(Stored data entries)
=== Section Start ===

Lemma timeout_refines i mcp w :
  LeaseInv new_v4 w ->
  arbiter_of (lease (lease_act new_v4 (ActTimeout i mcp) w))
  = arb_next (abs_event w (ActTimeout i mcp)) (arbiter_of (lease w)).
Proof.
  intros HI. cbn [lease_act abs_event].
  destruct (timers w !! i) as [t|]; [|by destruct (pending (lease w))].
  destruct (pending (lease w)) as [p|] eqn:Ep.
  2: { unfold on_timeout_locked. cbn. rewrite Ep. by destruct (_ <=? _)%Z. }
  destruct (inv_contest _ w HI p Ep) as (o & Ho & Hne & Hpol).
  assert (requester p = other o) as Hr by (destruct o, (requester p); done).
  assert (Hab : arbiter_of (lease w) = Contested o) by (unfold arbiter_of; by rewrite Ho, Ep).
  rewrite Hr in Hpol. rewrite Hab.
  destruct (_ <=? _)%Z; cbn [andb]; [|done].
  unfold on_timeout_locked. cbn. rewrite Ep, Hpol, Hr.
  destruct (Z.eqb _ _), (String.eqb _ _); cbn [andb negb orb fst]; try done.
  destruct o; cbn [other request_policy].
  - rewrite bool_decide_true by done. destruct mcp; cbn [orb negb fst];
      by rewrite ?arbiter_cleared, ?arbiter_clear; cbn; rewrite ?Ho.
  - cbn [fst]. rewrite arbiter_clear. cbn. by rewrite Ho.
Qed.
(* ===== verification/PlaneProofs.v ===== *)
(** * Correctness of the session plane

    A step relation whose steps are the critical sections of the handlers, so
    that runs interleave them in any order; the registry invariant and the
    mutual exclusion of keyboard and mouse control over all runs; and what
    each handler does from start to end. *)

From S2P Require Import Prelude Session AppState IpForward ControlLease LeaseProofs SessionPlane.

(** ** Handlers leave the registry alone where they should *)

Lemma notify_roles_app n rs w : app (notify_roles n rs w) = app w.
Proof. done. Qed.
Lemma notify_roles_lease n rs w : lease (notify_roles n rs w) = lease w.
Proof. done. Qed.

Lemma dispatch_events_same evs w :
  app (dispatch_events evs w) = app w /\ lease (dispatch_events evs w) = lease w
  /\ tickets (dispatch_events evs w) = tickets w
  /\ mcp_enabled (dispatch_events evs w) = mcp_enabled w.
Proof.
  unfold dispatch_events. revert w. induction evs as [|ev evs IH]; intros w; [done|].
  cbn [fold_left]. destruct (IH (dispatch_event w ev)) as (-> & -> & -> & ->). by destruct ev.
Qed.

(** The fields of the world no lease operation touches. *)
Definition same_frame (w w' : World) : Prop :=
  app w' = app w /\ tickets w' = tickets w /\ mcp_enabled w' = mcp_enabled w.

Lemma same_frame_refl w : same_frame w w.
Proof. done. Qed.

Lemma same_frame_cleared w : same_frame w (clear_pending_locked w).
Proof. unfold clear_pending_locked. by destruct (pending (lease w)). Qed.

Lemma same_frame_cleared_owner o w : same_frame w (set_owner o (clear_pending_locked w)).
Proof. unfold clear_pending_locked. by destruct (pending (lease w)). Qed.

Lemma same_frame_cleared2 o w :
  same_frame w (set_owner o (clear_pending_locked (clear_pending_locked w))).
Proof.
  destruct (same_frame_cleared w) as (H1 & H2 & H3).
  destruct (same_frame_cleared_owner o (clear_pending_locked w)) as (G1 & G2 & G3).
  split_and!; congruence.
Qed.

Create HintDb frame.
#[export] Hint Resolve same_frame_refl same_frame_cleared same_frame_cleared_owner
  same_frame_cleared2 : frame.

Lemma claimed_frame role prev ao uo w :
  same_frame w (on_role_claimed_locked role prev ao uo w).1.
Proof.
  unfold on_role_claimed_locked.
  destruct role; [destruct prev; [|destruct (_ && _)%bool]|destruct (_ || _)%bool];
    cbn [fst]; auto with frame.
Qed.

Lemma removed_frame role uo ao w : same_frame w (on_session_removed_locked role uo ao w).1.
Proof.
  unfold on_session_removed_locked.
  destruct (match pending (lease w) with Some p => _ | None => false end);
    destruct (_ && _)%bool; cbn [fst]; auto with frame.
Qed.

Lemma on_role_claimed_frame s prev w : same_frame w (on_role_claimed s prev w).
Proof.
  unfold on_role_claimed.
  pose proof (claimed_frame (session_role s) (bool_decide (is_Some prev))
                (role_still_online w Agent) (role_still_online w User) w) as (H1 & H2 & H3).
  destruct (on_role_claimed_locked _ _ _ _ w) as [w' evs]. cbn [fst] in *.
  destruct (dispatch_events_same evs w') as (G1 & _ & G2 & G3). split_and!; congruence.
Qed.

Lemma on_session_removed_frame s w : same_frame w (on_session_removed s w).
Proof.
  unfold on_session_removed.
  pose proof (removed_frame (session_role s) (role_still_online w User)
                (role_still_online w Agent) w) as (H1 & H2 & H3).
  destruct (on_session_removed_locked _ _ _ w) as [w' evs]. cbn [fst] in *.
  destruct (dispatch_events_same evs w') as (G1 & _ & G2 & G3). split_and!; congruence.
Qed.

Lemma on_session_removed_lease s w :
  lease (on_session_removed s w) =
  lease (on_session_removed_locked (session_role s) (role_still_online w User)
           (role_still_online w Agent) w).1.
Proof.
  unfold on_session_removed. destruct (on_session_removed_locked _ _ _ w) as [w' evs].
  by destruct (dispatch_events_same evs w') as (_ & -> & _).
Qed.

=== Section End ===

EXERCISE - Exactly as written above, please repeat the entries.

PROBLEM SOLUTION -
Lemma timeout_refines i mcp w :
  LeaseInv new_v4 w ->
  arbiter_of (lease (lease_act new_v4 (ActTimeout i mcp) w))
  = arb_next (abs_event w (ActTimeout i mcp)) (arbiter_of (lease w)).
Proof.
  intros HI. cbn [lease_act abs_event].
  destruct (timers w !! i) as [t|]; [|by destruct (pending (lease w))].
  destruct (pending (lease w)) as [p|] eqn:Ep.
  2: { unfold on_timeout_locked. cbn. rewrite Ep. by destruct (_ <=? _)%Z. }
  destruct (inv_contest _ w HI p Ep) as (o & Ho & Hne & Hpol).
  assert (requester p = other o) as Hr by (destruct o, (requester p); done).
  assert (Hab : arbiter_of (lease w) = Contested o) by (unfold arbiter_of; by rewrite Ho, Ep).
  rewrite Hr in Hpol. rewrite Hab.
  destruct (_ <=? _)%Z; cbn [andb]; [|done].
  unfold on_timeout_locked. cbn. rewrite Ep, Hpol, Hr.
  destruct (Z.eqb _ _), (String.eqb _ _); cbn [andb negb orb fst]; try done.
  destruct o; cbn [other request_policy].
  - rewrite bool_decide_true by done. destruct mcp; cbn [orb negb fst];
      by rewrite ?arbiter_cleared, ?arbiter_clear; cbn; rewrite ?Ho.
  - cbn [fst]. rewrite arbiter_clear. cbn. by rewrite Ho.
Qed.
(* ===== verification/PlaneProofs.v ===== *)
(** * Correctness of the session plane

    A step relation whose steps are the critical sections of the handlers, so
    that runs interleave them in any order; the registry invariant and the
    mutual exclusion of keyboard and mouse control over all runs; and what
    each handler does from start to end. *)

From S2P Require Import Prelude Session AppState IpForward ControlLease LeaseProofs SessionPlane.

(** ** Handlers leave the registry alone where they should *)

Lemma notify_roles_app n rs w : app (notify_roles n rs w) = app w.
Proof. done. Qed.
Lemma notify_roles_lease n rs w : lease (notify_roles n rs w) = lease w.
Proof. done. Qed.

Lemma dispatch_events_same evs w :
  app (dispatch_events evs w) = app w /\ lease (dispatch_events evs w) = lease w
  /\ tickets (dispatch_events evs w) = tickets w
  /\ mcp_enabled (dispatch_events evs w) = mcp_enabled w.
Proof.
  unfold dispatch_events. revert w. induction evs as [|ev evs IH]; intros w; [done|].
  cbn [fold_left]. destruct (IH (dispatch_event w ev)) as (-> & -> & -> & ->). by destruct ev.
Qed.

(** The fields of the world no lease operation touches. *)
Definition same_frame (w w' : World) : Prop :=
  app w' = app w /\ tickets w' = tickets w /\ mcp_enabled w' = mcp_enabled w.

Lemma same_frame_refl w : same_frame w w.
Proof. done. Qed.

Lemma same_frame_cleared w : same_frame w (clear_pending_locked w).
Proof. unfold clear_pending_locked. by destruct (pending (lease w)). Qed.

Lemma same_frame_cleared_owner o w : same_frame w (set_owner o (clear_pending_locked w)).
Proof. unfold clear_pending_locked. by destruct (pending (lease w)). Qed.

Lemma same_frame_cleared2 o w :
  same_frame w (set_owner o (clear_pending_locked (clear_pending_locked w))).
Proof.
  destruct (same_frame_cleared w) as (H1 & H2 & H3).
  destruct (same_frame_cleared_owner o (clear_pending_locked w)) as (G1 & G2 & G3).
  split_and!; congruence.
Qed.

Create HintDb frame.
#[export] Hint Resolve same_frame_refl same_frame_cleared same_frame_cleared_owner
  same_frame_cleared2 : frame.

Lemma claimed_frame role prev ao uo w :
  same_frame w (on_role_claimed_locked role prev ao uo w).1.
Proof.
  unfold on_role_claimed_locked.
  destruct role; [destruct prev; [|destruct (_ && _)%bool]|destruct (_ || _)%bool];
    cbn [fst]; auto with frame.
Qed.

Lemma removed_frame role uo ao w : same_frame w (on_session_removed_locked role uo ao w).1.
Proof.
  unfold on_session_removed_locked.
  destruct (match pending (lease w) with Some p => _ | None => false end);
    destruct (_ && _)%bool; cbn [fst]; auto with frame.
Qed.

Lemma on_role_claimed_frame s prev w : same_frame w (on_role_claimed s prev w).
Proof.
  unfold on_role_claimed.
  pose proof (claimed_frame (session_role s) (bool_decide (is_Some prev))
                (role_still_online w Agent) (role_still_online w User) w) as (H1 & H2 & H3).
  destruct (on_role_claimed_locked _ _ _ _ w) as [w' evs]. cbn [fst] in *.
  destruct (dispatch_events_same evs w') as (G1 & _ & G2 & G3). split_and!; congruence.
Qed.

Lemma on_session_removed_frame s w : same_frame w (on_session_removed s w).
Proof.
  unfold on_session_removed.
  pose proof (removed_frame (session_role s) (role_still_online w User)
                (role_still_online w Agent) w) as (H1 & H2 & H3).
  destruct (on_session_removed_locked _ _ _ w) as [w' evs]. cbn [fst] in *.
  destruct (dispatch_events_same evs w') as (G1 & _ & G2 & G3). split_and!; congruence.
Qed.

Lemma on_session_removed_lease s w :
  lease (on_session_removed s w) =
  lease (on_session_removed_locked (session_role s) (role_still_online w User)
           (role_still_online w Agent) w).1.
Proof.
  unfold on_session_removed. destruct (on_session_removed_locked _ _ _ w) as [w' evs].
  by destruct (dispatch_events_same evs w') as (_ & -> & _).
Qed.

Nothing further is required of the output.